Voxicina en vez de Ciudadax

Pues sí, ya ha llegado para los madrileños la segunda dosis de Ayuso, que se administrará durante los dos próximos años reforzada con Voxicina, toda vez que el Ciudadax que completaba la primera no le proporcionaba a la presidenta la deseada impunidad, perdón, inmunidad. No se sabe si esta segunda dosis podrá ponérsela uno en cualquier bar.


Isabel Díaz Ayuso ha cimentado su incontestable triunfo electoral añadiendo a sus pobres resultados de 2019 el reingreso del electorado de Ciudadanos a su espacio natural, 26 escaños para la buchaca, y sumando a ellos algunos otros de la anterior abstención, que no era tan de izquierdas como se pensaba. Visto así, que es bastante como es, las elecciones regionales del martes no fueron un plebiscito, cual Ayuso pretende hacer creer, sino un simple y previsible reordenamiento del voto conservador, del que en Madrid tanto hay.
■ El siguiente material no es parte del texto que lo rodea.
(** [From<VerdictReason>]. *)
Definition from_verdict (v : VerdictReason) : t :=
  match v with
  | Protocol.ProtocolVersionMismatch => ProtocolVersionMismatch
  | Protocol.InvalidPrevHash => InvalidPrevHash
  | Protocol.PrevHashLenMismatch => PrevHashLenMismatch
  | Protocol.CoinbaseValueZeroRejected => CoinbaseValueZeroRejected
  | Protocol.EmptyTemplateRejected => EmptyTemplateRejected
  | Protocol.TxCountExceeded => TxCountExceeded
  | Protocol.TotalFeesBelowMinimum => TotalFeesBelowMinimum
  | Protocol.AvgFeeBelowMinimum => AvgFeeBelowMinimum
  | Protocol.PolicyLoadError => PolicyLoadError
  | Protocol.MempoolBackendUnavailable => MempoolBackendUnavailable
  | Protocol.InternalError => InternalError
  | Protocol.WeightRatioExceeded => WeightRatioExceeded
  | Protocol.TemplateStale => TemplateStale
  | Protocol.SigopsBudgetWarning => SigopsBudgetWarning
  | Protocol.CoinbaseSigopsAbnormal => CoinbaseSigopsAbnormal
  | Protocol.V2InvariantCoinbaseValueMismatch => V2InvariantCoinbaseValueMismatch
  | Protocol.V2InvariantTemplateWeightMismatch => V2InvariantTemplateWeightMismatch
  | Protocol.V2InvariantMerkleRootMismatch => V2InvariantMerkleRootMismatch
  | Protocol.V2InvariantWitnessCommitmentMissing => V2InvariantWitnessCommitmentMissing
  | Protocol.V2InvariantWitnessCommitmentMismatch => V2InvariantWitnessCommitmentMismatch
  | Protocol.V2InvariantSigopsMismatch => V2InvariantSigopsMismatch
  | Protocol.V2InvariantCoinbaseSigopsMismatch => V2InvariantCoinbaseSigopsMismatch
  | Protocol.V2InvariantTxCountMismatch => V2InvariantTxCountMismatch
  | Protocol.V2InvariantCoinbaseScriptLength => V2InvariantCoinbaseScriptLength
  | Protocol.V2InvariantCoinbaseOutputCount => V2InvariantCoinbaseOutputCount
  | Protocol.V2InvariantCoinbaseBip34Missing => V2InvariantCoinbaseBip34Missing
  | Protocol.V2InvariantCoinbaseHeightMismatch => V2InvariantCoinbaseHeightMismatch
  | Protocol.V2InvariantWeightExceedsMax => V2InvariantWeightExceedsMax
  | Protocol.V2InvariantSigopsExceedMax => V2InvariantSigopsExceedMax
  | Protocol.V2InvariantCoinbaseValueExceedsMax => V2InvariantCoinbaseValueExceedsMax
  | Protocol.V2InvariantNontcbNullPrevout => V2InvariantNontcbNullPrevout
  | Protocol.V2InvariantCoinbasePrevoutNotNull => V2InvariantCoinbasePrevoutNotNull
  | Protocol.V2InvariantHeaderVersionLow => V2InvariantHeaderVersionLow
  | Protocol.V2InvariantDuplicateTx => V2InvariantDuplicateTx
  | Protocol.V2InvariantDecodeFailed => V2InvariantDecodeFailed
  | Protocol.V2InvariantMempoolTxUnknown => V2InvariantMempoolTxUnknown
  | Protocol.V2InvariantMempoolToleranceExceeded => V2InvariantMempoolToleranceExceeded
  | Protocol.V2InvariantMempoolUnavailable => V2InvariantMempoolUnavailable
  | Protocol.V2InvariantMempoolViewStale => V2InvariantMempoolViewStale
  end.

(** [From<GatewayReason>]. *)
Definition from_gateway (g : GatewayReason.t) : t :=
  match g with
  | GatewayReason.AuthFailed => AuthFailed
  | GatewayReason.UnsupportedAlgorithm => UnsupportedAlgorithm
  | GatewayReason.RateLimited => RateLimited
  | GatewayReason.PayloadTooLarge => PayloadTooLarge
  | GatewayReason.InvalidContentType => InvalidContentType
  | GatewayReason.PayloadUnknownField => PayloadUnknownField
  | GatewayReason.PayloadFieldOutOfRange => PayloadFieldOutOfRange
  | GatewayReason.PayloadMalformed => PayloadMalformed
  | GatewayReason.PayloadNestingExceeded => PayloadNestingExceeded
  | GatewayReason.RequestExpired => RequestExpired
  | GatewayReason.RequestReplayed => RequestReplayed
  | GatewayReason.HandlerTimeout => HandlerTimeout
  | GatewayReason.ConfigInvalid => ConfigInvalid
  | GatewayReason.InternalError => InternalError
  | GatewayReason.InternalLineTooLarge => InternalLineTooLarge
  | GatewayReason.InternalFramingError => InternalFramingError
  | GatewayReason.InternalVersionMismatch => InternalVersionMismatch
  | GatewayReason.InternalUnknownMsgFlood => InternalUnknownMsgFlood
  | GatewayReason.NoiseHandshakeFailed => NoiseHandshakeFailed
  | GatewayReason.NoiseHandshakeTimeout => NoiseHandshakeTimeout
  | GatewayReason.UnsupportedProtocolVersion => UnsupportedProtocolVersion
  | GatewayReason.FrameDecodeError => FrameDecodeError
  | GatewayReason.FrameTooLarge => FrameTooLarge
  | GatewayReason.ConnectionRateLimited => ConnectionRateLimited
  | GatewayReason.PeerQuotaExceeded => PeerQuotaExceeded
  | GatewayReason.MinerUnauthorized => MinerUnauthorized
  | GatewayReason.IdentityPrefixUnmatched => IdentityPrefixUnmatched
  | GatewayReason.IdentityTooLong => IdentityTooLong
  | GatewayReason.ChannelOpenRejected => ChannelOpenRejected
  | GatewayReason.ChannelLimitExceeded => ChannelLimitExceeded
  | GatewayReason.InvalidChannelId => InvalidChannelId
  | GatewayReason.ExtendedChannelUnsupported => ExtendedChannelUnsupported
  | GatewayReason.PrevhashSwitchTimeout => PrevhashSwitchTimeout
  | GatewayReason.PrevhashVerdictRejected => PrevhashVerdictRejected
  | GatewayReason.TemplateCacheMiss => TemplateCacheMiss
  | GatewayReason.StaleJobSubmission => StaleJobSubmission
  | GatewayReason.UpstreamUnavailable => UpstreamUnavailable
  | GatewayReason.MissingGatewaySignature => MissingGatewaySignature
  | GatewayReason.MalformedGatewaySignature => MalformedGatewaySignature
  | GatewayReason.MalformedEventId => MalformedEventId
  | GatewayReason.InvalidGatewaySignature => InvalidGatewaySignature
  | GatewayReason.ShareReplayDetected => ShareReplayDetected
  | GatewayReason.ShareDifficultyBelowTarget => ShareDifficultyBelowTarget
  | GatewayReason.ShareInvalidJobId => ShareInvalidJobId
  | GatewayReason.ShareInvalidNonce => ShareInvalidNonce
  | GatewayReason.VersionBitViolation => VersionBitViolation
  | GatewayReason.NtimeOutOfRange => NtimeOutOfRange
  | GatewayReason.ShareForwardFailed => ShareForwardFailed
  | GatewayReason.ShareUpstreamRejected => ShareUpstreamRejected
  | GatewayReason.ShareDroppedQueueFull => ShareDroppedQueueFull
  | GatewayReason.ShareEvictedFromQueue => ShareEvictedFromQueue
  | GatewayReason.ShareRateLimited => ShareRateLimited
  | GatewayReason.ProcessCrashRecovery => ProcessCrashRecovery
  | GatewayReason.WalWriteFailure => WalWriteFailure
  | GatewayReason.PeerTransportError => PeerTransportError
  | GatewayReason.ChannelOpenTimeout => ChannelOpenTimeout
  | GatewayReason.SetupConnectionRejected => SetupConnectionRejected
  | GatewayReason.ShutdownDrain => ShutdownDrain
  | GatewayReason.StartupPending => StartupPending
  end.
End ReasonCode.

(** * Properties *)

Lemma GatewayReason_complete : forall r, r ∈ GatewayReason.ALL.
Proof. solve_enum. Qed.

Lemma ReasonCode_complete : forall r, r ∈ ReasonCode.ALL.
Proof. solve_enum. Qed.

Lemma GatewayReason_codes : GatewayReason.as_str <$> GatewayReason.ALL = GatewayReason.ALL_CODES.
Proof. reflexivity. Qed.

Lemma ReasonCode_codes : ReasonCode.as_str <$> ReasonCode.ALL = ReasonCode.ALL_CODES.
Proof. reflexivity. Qed.

#[global] Instance GatewayReason_as_str_inj : Inj (=) (=) GatewayReason.as_str.
Proof.
  apply (enum_inj _ _ GatewayReason_complete). rewrite GatewayReason_codes.
  apply (bool_decide_unpack _). vm_compute. exact I.
Qed.

#[global] Instance ReasonCode_as_str_inj : Inj (=) (=) ReasonCode.as_str.
Proof.
  apply (enum_inj _ _ ReasonCode_complete). rewrite ReasonCode_codes.
  apply (bool_decide_unpack _). vm_compute. exact I.
Qed.

#[global] Instance GatewayReason_eq_dec : EqDecision GatewayReason.t :=
  inj_eq_dec GatewayReason.as_str _.

(** Equal codes of the two domains. *)
Lemma from_verdict_as_str v : ReasonCode.as_str (ReasonCode.from_verdict v) = VerdictReason_as_str v.
Proof. by destruct v. Qed.

Lemma from_gateway_as_str g : ReasonCode.as_str (ReasonCode.from_gateway g) = GatewayReason.as_str g.
Proof. by destruct g. Qed.

(** Every unified code string is a code string of one of the two domains. *)
Lemma unified_codes_covered :
  Forall (fun c => c ∈ VerdictReason_ALL_CODES ++ GatewayReason.ALL_CODES) ReasonCode.ALL_CODES.
Proof. apply (bool_decide_unpack _). vm_compute. exact I. Qed.

Lemma unified_codes_shared :
  Forall (fun v => Forall (fun g => VerdictReason_as_str v = GatewayReason.as_str g ->
    v = Protocol.InternalError /\ g = GatewayReason.InternalError) GatewayReason.ALL)
    VerdictReason_ALL.
Proof. apply (bool_decide_unpack _). vm_compute. exact I. Qed.

(** (unified codes): no code string drifts on its way into the unified enum, every unified
    code comes from one of the two domains, the two domains share exactly [internal_error], and
    the tables list each code once, in order. *)
Theorem reason_code_superset :
  (forall v, ReasonCode.as_str (ReasonCode.from_verdict v) = VerdictReason_as_str v) /\
  (forall g, ReasonCode.as_str (ReasonCode.from_gateway g) = GatewayReason.as_str g) /\
  (forall r, (exists v, r = ReasonCode.from_verdict v) \/ (exists g, r = ReasonCode.from_gateway g)) /\
  (forall v g, VerdictReason_as_str v = GatewayReason.as_str g <->
     v = Protocol.InternalError /\ g = GatewayReason.InternalError) /\
  ReasonCode.as_str <$> ReasonCode.ALL = ReasonCode.ALL_CODES /\
  NoDup ReasonCode.ALL_CODES /\ (forall r, r ∈ ReasonCode.ALL).
Proof.
  split_and!; [apply from_verdict_as_str|apply from_gateway_as_str| | |apply ReasonCode_codes| |
    apply ReasonCode_complete].
  - intros r. assert (ReasonCode.as_str r ∈ VerdictReason_ALL_CODES ++ GatewayReason.ALL_CODES) as Hr.
    { apply (proj1 (Forall_forall _ _) unified_codes_covered). rewrite <-ReasonCode_codes.
      apply list_elem_of_fmap_2, ReasonCode_complete. }
    rewrite <-GatewayReason_codes in Hr.
    change VerdictReason_ALL_CODES with (VerdictReason_as_str <$> VerdictReason_ALL) in Hr.
    apply elem_of_app in Hr as [(v & Hv & _)%list_elem_of_fmap|(g & Hg & _)%list_elem_of_fmap].
    + left. exists v. apply (inj ReasonCode.as_str). by rewrite from_verdict_as_str.
    + right. exists g. apply (inj ReasonCode.as_str). by rewrite from_gateway_as_str.
  - intros v g. split; [|by intros [-> ->]].
    pose proof (proj1 (Forall_forall _ _) unified_codes_shared v (VerdictReason_ALL_complete v)) as Hg.
    exact (proj1 (Forall_forall _ _) Hg g (GatewayReason_complete g)).
  - apply (bool_decide_unpack _). vm_compute. exact I.
Qed.
(** ** Witness commitment extraction and template assembly *)

Lemma first_commitment_spec outs c :
  first_commitment outs = Some c <->
  exists pre o post, outs = pre ++ o :: post /\
    commitment_of_script (TxOut.script_pubkey o) = Some c /\
    Forall (fun o' => commitment_of_script (TxOut.script_pubkey o') = None) pre.
Proof.
  induction outs as [|o outs IH]; cbn [first_commitment].
  { split; [done|]. intros (pre & ? & ? & Hx & _). by destruct pre. }
  destruct (commitment_of_script (TxOut.script_pubkey o)) as [d|] eqn:Hd.
  - split.
    + intros [= <-]. exists [], o, outs. auto.
    + intros ([|o' pre] & o'' & post & Hx & Hc & Hpre); injection Hx as -> ->; [congruence|].
      apply Forall_cons in Hpre as [? _]. congruence.
  - rewrite IH. split.
    + intros (pre & o' & post & -> & ? & ?). exists (o :: pre), o', post. auto.
    + intros ([|o' pre] & o'' & post & Hx & Hc & Hpre); injection Hx as -> ->; [congruence|].
      apply Forall_cons in Hpre as [? ?]. eauto 10.
Qed.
Pero también la izquierda se ha reordenado, o, mejor dicho, la han reordenado, y cuando algo no se reordena por sí mismo, sino que se lo reordenan, es peor. Le queda, eso sí, el fundamentado consuelo de que de los fracasos se aprende más que de los éxitos, y el de la prometedora figura que ha emergido de sus filas, esa Mónica García que parece tener toda la chispa que le falta al bueno de Ángel Gabilondo, al que en esta campaña no parece haber entendido nadie, ni los electores, ni el PSOE, ni él mismo, forzado por el partido y por el políticamente extinto Pablo Iglesias a ser otro y a hablar de otra manera.



Edmundo Bal, por su parte, podría dar mucha lástima, pero se lo ha pasado pipa, y eso que se lleva el hombre. No se le puede responsabilizar, desde luego, de la desaparición de un centro que en Madrid, ni en España seguramente, nunca existió, toda vez que el centro siempre es de derechas, aunque sí de haber ofrecido esa imagen un punto indigna de cortejar a quien le despreció, ese PP que mandó a Ciudadanos a las simas abisales para entenderse mejor con Vox.


Y de Iglesias, ¿qué se puede decir? Él, con sus actos, lo ha dicho todo. Listo ha demostrado ser, pero la inteligencia es otra cosa, esa que sirve no tanto para llegar a donde puede llegar cualquiera, como para mantenerse y consolidarse como solo pueden hacerlo unos pocos. Queda al frente del partido que construyó y que, según construyó, se puso a destruir concienzudamente, una Yolanda Díaz que, ella sí, puede contribuir a fortalecer una izquierda que ve marchar a Pablo Iglesias con alivio, con mucho más alivio que la propia Ayuso, dónde va a parar.